>>>>

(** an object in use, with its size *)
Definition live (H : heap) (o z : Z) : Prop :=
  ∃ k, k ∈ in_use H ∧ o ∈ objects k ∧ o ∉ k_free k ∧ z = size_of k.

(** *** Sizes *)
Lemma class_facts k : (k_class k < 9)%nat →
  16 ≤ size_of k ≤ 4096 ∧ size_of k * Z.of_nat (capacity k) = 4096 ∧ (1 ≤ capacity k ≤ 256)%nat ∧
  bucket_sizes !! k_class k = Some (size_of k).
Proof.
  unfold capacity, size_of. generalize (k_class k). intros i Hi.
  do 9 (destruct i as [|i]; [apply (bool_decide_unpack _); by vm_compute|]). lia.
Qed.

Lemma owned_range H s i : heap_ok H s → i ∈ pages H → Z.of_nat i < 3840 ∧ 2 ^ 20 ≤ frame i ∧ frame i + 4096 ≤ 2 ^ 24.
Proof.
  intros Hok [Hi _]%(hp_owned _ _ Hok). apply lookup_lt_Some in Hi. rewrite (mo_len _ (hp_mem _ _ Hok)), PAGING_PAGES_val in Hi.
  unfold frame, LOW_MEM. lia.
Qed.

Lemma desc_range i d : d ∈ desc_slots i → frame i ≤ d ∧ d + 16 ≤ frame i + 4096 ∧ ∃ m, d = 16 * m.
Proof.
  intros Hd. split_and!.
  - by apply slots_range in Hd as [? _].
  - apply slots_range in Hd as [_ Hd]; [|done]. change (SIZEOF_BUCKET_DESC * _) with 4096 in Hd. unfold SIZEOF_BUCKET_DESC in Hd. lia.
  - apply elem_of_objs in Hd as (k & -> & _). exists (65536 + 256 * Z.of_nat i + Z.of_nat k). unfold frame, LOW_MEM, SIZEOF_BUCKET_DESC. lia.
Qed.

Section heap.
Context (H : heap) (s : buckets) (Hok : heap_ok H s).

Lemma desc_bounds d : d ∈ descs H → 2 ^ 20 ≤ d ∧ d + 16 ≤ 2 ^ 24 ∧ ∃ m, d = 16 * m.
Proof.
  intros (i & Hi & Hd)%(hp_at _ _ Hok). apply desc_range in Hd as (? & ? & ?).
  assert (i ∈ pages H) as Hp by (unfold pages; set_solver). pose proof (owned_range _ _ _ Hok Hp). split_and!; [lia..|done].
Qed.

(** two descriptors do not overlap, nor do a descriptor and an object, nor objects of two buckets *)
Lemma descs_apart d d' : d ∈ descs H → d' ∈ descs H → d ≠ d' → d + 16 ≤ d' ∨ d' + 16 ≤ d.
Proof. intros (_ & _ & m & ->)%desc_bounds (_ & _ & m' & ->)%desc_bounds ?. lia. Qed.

<<<<

Exercise |
Copy out each line of the data above, exactly, if it lies between the line holding "- apply elem_of_objs" and the line holding "intros (i &", inclusive; copy no other line.

Exercise output |
  - apply elem_of_objs in Hd as (k & -> & _). exists (65536 + 256 * Z.of_nat i + Z.of_nat k). unfold frame, LOW_MEM, SIZEOF_BUCKET_DESC. lia.
Qed.

Section heap.
Context (H : heap) (s : buckets) (Hok : heap_ok H s).

Lemma desc_bounds d : d ∈ descs H → 2 ^ 20 ≤ d ∧ d + 16 ≤ 2 ^ 24 ∧ ∃ m, d = 16 * m.
Proof.
  intros (i & Hi & Hd)%(hp_at _ _ Hok). apply desc_range in Hd as (? & ? & ?).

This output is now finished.